(* ===== verification/Luks2Info.v ===== *)
(** * Luks2Info: what a LUKS2 header tells, and its backup

    The getters of lib/luks2/luks2_json_metadata.c, changes of the UUID and of
    the labels, the backup of a header to a file and its restoration; and the
    defaults of a new keyslot (luks2_keyslot.c). *)

From S2P Require Import Prelude UtilsIO CryptBackend UtilsCrypt CryptStorage Cstd JsonC Luks2Json Luks2Keyslot Luks2Edit Luks2Areas Luks2Validate Device Wipe Luks2Format Luks2Disk Luks2KeyslotIo Pbkdf.
From Stdlib Require Import Strings.Byte.

Section info.
Context `{JC : JsonC} `{CH : CryptHash} `{CC : CryptCipher} `{CP : CryptPbkdf} `{LU : LibUuid}.

(** ** Getters *)

(** [None] is NULL. *)
Definition LUKS2_get_cipher (hdr : luks2_hdr) (segment : Z) : option string :=
  let segment := if segment =? CRYPT_DEFAULT_SEGMENT then LUKS2_get_default_segment hdr else segment in
  match json_get_segments_jobj (jobj hdr) ≫= (fun j => json_segments_get_segment j segment) with
  | None => None
  | Some jobj_segment => Some (json_segment_get_cipher (Some jobj_segment))
  end.

Definition LUKS2_get_integrity (hdr : luks2_hdr) (segment : Z) : option string :=
  jobj1 ← LUKS2_get_segment_jobj hdr segment;
  jobj2 ← json_object_object_get_ex jobj1 "integrity";
  jobj3 ← json_object_object_get_ex jobj2 "type";
  Some (json_object_get_string jobj3).

Definition LUKS2_integrity_compatible (hdr : luks2_hdr) : bool :=
  let none jobj3 key :=
    match json_object_object_get_ex jobj3 key with
    | Some jobj4 => bool_decide (json_object_get_string jobj4 = "none"%string)
    | None => false
    end in
  match json_object_object_get_ex (jobj hdr) "segments", LUKS2_get_segment_jobj hdr CRYPT_DEFAULT_SEGMENT with
  | Some _, Some jobj2 =>
      match json_object_object_get_ex jobj2 "integrity" with
      | None => false
      | Some jobj3 => none jobj3 "journal_encryption"%string && none jobj3 "journal_integrity"%string
      end
  | _, _ => false
  end.

Definition LUKS2_get_sector_size (hdr : luks2_hdr) : Z :=
  match LUKS2_get_segment_jobj hdr CRYPT_DEFAULT_SEGMENT with
  | None => SECTOR_SIZE
  | Some jobj_segment =>
      let s := json_segment_get_sector_size (Some jobj_segment) in
      if s =? 0 then SECTOR_SIZE else s
  end.

(** ** Defaults of a keyslot *)

(** [tag_size] is [crypt_get_integrity_tag_size] of the context. *)
Definition LUKS2_keyslot_cipher_incompatible (tag_size : Z) (cipher_spec : option string) : bool :=
  match cipher_spec with
  | None => true
  | Some spec =>
      crypt_is_cipher_null cipher_spec ||
      match crypt_parse_name_and_mode spec false with
      | inl _ => true
      | inr c =>
          negb (tag_size =? 0) || crypt_cipher_wrapped_key (cipher c) (Some (cipher_mode c)) ||
          (crypt_cipher_ivsize (cipher c) (Some (cipher_mode c)) <? 0)
      end
  end.

(** The encryption of the keyslots of the context is an argument. *)
Definition LUKS2_keyslot_params_default (cd_pbkdf : crypt_pbkdf_type) (encryption : option (string * Z)) : Z + luks2_keyslot_params :=
  match crypt_get_pbkdf_type cd_pbkdf, encryption with
  | Some pbkdf, Some (cipher_spec, key_size) =>
      let hash := default DEFAULT_LUKS1_HASH (p_hash pbkdf) in
      if (key_size =? 0) || (65 <=? Z.of_nat (String.length cipher_spec)) || (LUKS2_CHECKSUM_ALG_L <=? Z.of_nat (String.length hash))
      then inl (- EINVAL)
      else inr (KeyslotParams LUKS2_KEYSLOT_AF_LUKS1 LUKS2_KEYSLOT_AREA_RAW hash 4000 cipher_spec key_size)
  | _, _ => inl (- EINVAL)
  end.

Definition LUKS2_keyslot_reencrypt_create (hdr : luks2_hdr) (keyslot data_shift : Z) (mode : crypt_reencrypt_mode_info)
    (direction : crypt_reencrypt_direction_info) : Z * luks2_hdr :=
  if keyslot =? CRYPT_ANY_SLOT then (- EINVAL, hdr)
  else
    let '(r, hdr) := reenc_keyslot_alloc hdr keyslot data_shift mode direction in
    if r <? 0 then (r, hdr)
    else
      let '(r, hdr) := LUKS2_keyslot_priority_set_jobj hdr keyslot CRYPT_SLOT_PRIORITY_IGNORE in
      if r <? 0 then (r, hdr)
      else
        let r := handler_validate reenc_keyslot (LUKS2_get_keyslot_jobj hdr keyslot) in
        if negb (r =? 0) then (r, hdr)
        else if negb (LUKS2_hdr_validate (jobj hdr) (hdr_size hdr -64 LUKS2_HDR_BIN_LEN) =? 0) then (- EINVAL, hdr)
        else (0, hdr).

(** ** UUID and labels *)

Definition set_uuid (hdr : luks2_hdr) (u : bytes) : luks2_hdr :=
  Luks2Hdr _ (hdr_size hdr) (seqid hdr) (version hdr) (label hdr) (subsystem hdr) (checksum_alg hdr) (salt1 hdr) (salt2 hdr) u (jobj hdr).

Definition set_labels (hdr : luks2_hdr) (l s : bytes) : luks2_hdr :=
  Luks2Hdr _ (hdr_size hdr) (seqid hdr) (version hdr) l s (checksum_alg hdr) (salt1 hdr) (salt2 hdr) (uuid hdr) (jobj hdr).

Section io.
Variable env : keys_env.
Let os : os_env := os (ky_disk env).

(** [generated] is uuid_generate(3). *)
Definition LUKS2_hdr_uuid (generated : bytes) (hdr : luks2_hdr) (uuid_arg : option bytes) : M (Z * luks2_hdr) :=
  match (match uuid_arg with Some u => uuid_parse u | None => Some generated end) with
  | None => mret (- EINVAL, hdr)
  | Some partitionUuid => LUKS2_hdr_write env (set_uuid hdr (splice 0 (uuid_unparse partitionUuid ++ [x00]) (uuid hdr)))
  end.

(** A zeroed field with at most [LUKS2_LABEL_L - 1] bytes of a string. *)
Definition label_field (s : option bytes) : bytes :=
  match s with
  | Some s => strncpy (LUKS2_LABEL_L - 1) s ++ [x00]
  | None => zeros (Z.to_nat LUKS2_LABEL_L)
  end.

Definition LUKS2_hdr_labels (hdr : luks2_hdr) (label_arg subsystem_arg : option bytes) (commit : bool) : M (Z * luks2_hdr) :=
  let hdr := set_labels hdr (label_field label_arg) (label_field subsystem_arg) in
  if commit then LUKS2_hdr_write env hdr else mret (0, hdr).

(** ** Backup and restore *)

(** Files: the creation of a backup, the bytes a write of a size stores, and
    for a restoration the file as a device (with the result of its allocation),
    as it is opened (or not), the user's confirmation, and whether the message
    for it fits its buffer. *)
Record backup_env := BackupEnv {
  bk_create_file : bool;
  bk_store_file : Z -> Z;
  bk_alloc : Z;
  bk_disk : disk_env;
  bk_device : device;
  bk_open : option file;
  bk_confirm : bool;
  bk_message_fits : bool;
}.

Variable bk : backup_env.

(** Code and the contents of the new file. *)
Definition LUKS2_hdr_backup (pagesize : Z) (hdr : luks2_hdr) : M (Z * option bytes) :=
  let hdr_size := i64 (LUKS2_hdr_and_areas_size hdr) in
  let buffer_size := i64 (size_round_up (u64 hdr_size) pagesize) in
  if safe_alloc_fails os (u64 buffer_size) then mret (- ENOMEM, None)
  else
    r ← device_read_lock os;
    if negb (r =? 0) then mret (r, None)
    else
      devfd ← device_open_locked os O_RDONLY;
      if devfd <? 0 then
        _ ← device_read_unlock os;
        mret (if devfd =? -1 then - EINVAL else devfd, None)
      else
        '(n, buf) ← dev_read os devfd hdr_size 0;
        if n <? hdr_size then
          _ ← device_read_unlock os;
          mret (- EIO, None)
        else
          _ ← device_read_unlock os;
          if negb (bk_create_file bk) then mret (- EINVAL, None)
          else
            let buffer := buf ++ zeros (Z.to_nat (buffer_size - hdr_size)) in
            let ret := bk_store_file bk buffer_size in
            mret (if ret <? buffer_size then - EIO else 0, Some (take (Z.to_nat ret) buffer)).

(** The header in the backup file: the error of its lock, or code and header. *)
Definition read_backup_hdr (hdr_file : luks2_hdr) : option (Z + Z * luks2_hdr) :=
  let os := Luks2Disk.os (bk_disk bk) in
  fst <$> (r ← device_read_lock os;
           if negb (r =? 0) then mret (inl r)
           else
             '(r, hdr_file) ← LUKS2_disk_hdr_read (bk_disk bk) hdr_file false false;
             _ ← device_read_unlock os;
             mret (inr (r, hdr_file))) (bk_device bk).

(** A header in zeroed memory. *)
Definition empty_hdr : luks2_hdr :=
  Luks2Hdr _ 0 0 0 (zeros 48) (zeros 48) (zeros 32) (zeros 64) (zeros 64) (zeros 40) json_null.

(** What the header on the device, if there is one, demands of the backup's. *)
Definition restore_compatible (tmp_hdr hdr_file : luks2_hdr) (buffer_size : Z) : bool :=
  reqs_reencrypt (LUKS2_config_get_requirements tmp_hdr) ||
  ((LUKS2_get_data_offset tmp_hdr =? LUKS2_get_data_offset hdr_file) && (buffer_size =? i64 (LUKS2_hdr_and_areas_size tmp_hdr))).

(** The write of the restored bytes. *)
Definition restore_write (buffer : bytes) (buffer_size : Z) : M Z :=
  r ← device_write_lock os;
  if r <? 0 then mret r
  else
    devfd ← device_open_locked os O_RDWR;
    if devfd <? 0 then
      _ ← device_write_unlock os;
      mret (- EINVAL)
    else
      w ← dev_write os devfd buffer buffer_size 0;
      _ ← device_write_unlock os;
      mret (if w <? buffer_size then - EIO else 0).

(** Code and header, whose object is freed once the backup was read. *)
Definition LUKS2_hdr_restore (hdr : luks2_hdr) : M (Z * luks2_hdr) :=
  if bk_alloc bk <? 0 then mret (bk_alloc bk, hdr)
  else
    let out r := _ ← device_sync; mret (r, set_jobj hdr json_null) in
    match read_backup_hdr empty_hdr with
    | None => fun _ => None
    | Some (inl r) => mret (r, hdr)
    | Some (inr (r, hdr_file)) =>
        if r <? 0 then out r
        else if negb (LUKS2_unmet_requirements hdr_file CRYPT_REQUIREMENT_ONLINE_REENCRYPT =? 0) then out (- ETXTBSY)
        else
          let buffer_size := i64 (LUKS2_hdr_and_areas_size hdr_file) in
          if safe_alloc_fails os (u64 buffer_size) then out (- ENOMEM)
          else match bk_open bk with
          | None => out (- EINVAL)
          | Some f =>
              let '(n, buffer, _) := read_buffer 0 buffer_size f in
              if n <? buffer_size then out (- EIO)
              else
                '(r, tmp_hdr) ← LUKS2_hdr_read env empty_hdr false;
                if (r =? 0) && negb (restore_compatible tmp_hdr hdr_file buffer_size) then out (- EINVAL)
                else if negb (bk_message_fits bk) then out (- ENOMEM)
                else if negb (bk_confirm bk) then out (- EINVAL)
                else
                  r ← restore_write buffer buffer_size;
                  out r
          end
    end.
End io.
End info.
══════════════════════════════
§ Problem details:
Word for word, restate the lines of the data above that fall between the line holding "None => out (- EINVAL)" and the line holding "if (r =? 0) && negb", inclusive, and no other lines.

§ Completed exercise:
          | None => out (- EINVAL)
          | Some f =>
              let '(n, buffer, _) := read_buffer 0 buffer_size f in
              if n <? buffer_size then out (- EIO)
              else
                '(r, tmp_hdr) ← LUKS2_hdr_read env empty_hdr false;
                if (r =? 0) && negb (restore_compatible tmp_hdr hdr_file buffer_size) then out (- EINVAL)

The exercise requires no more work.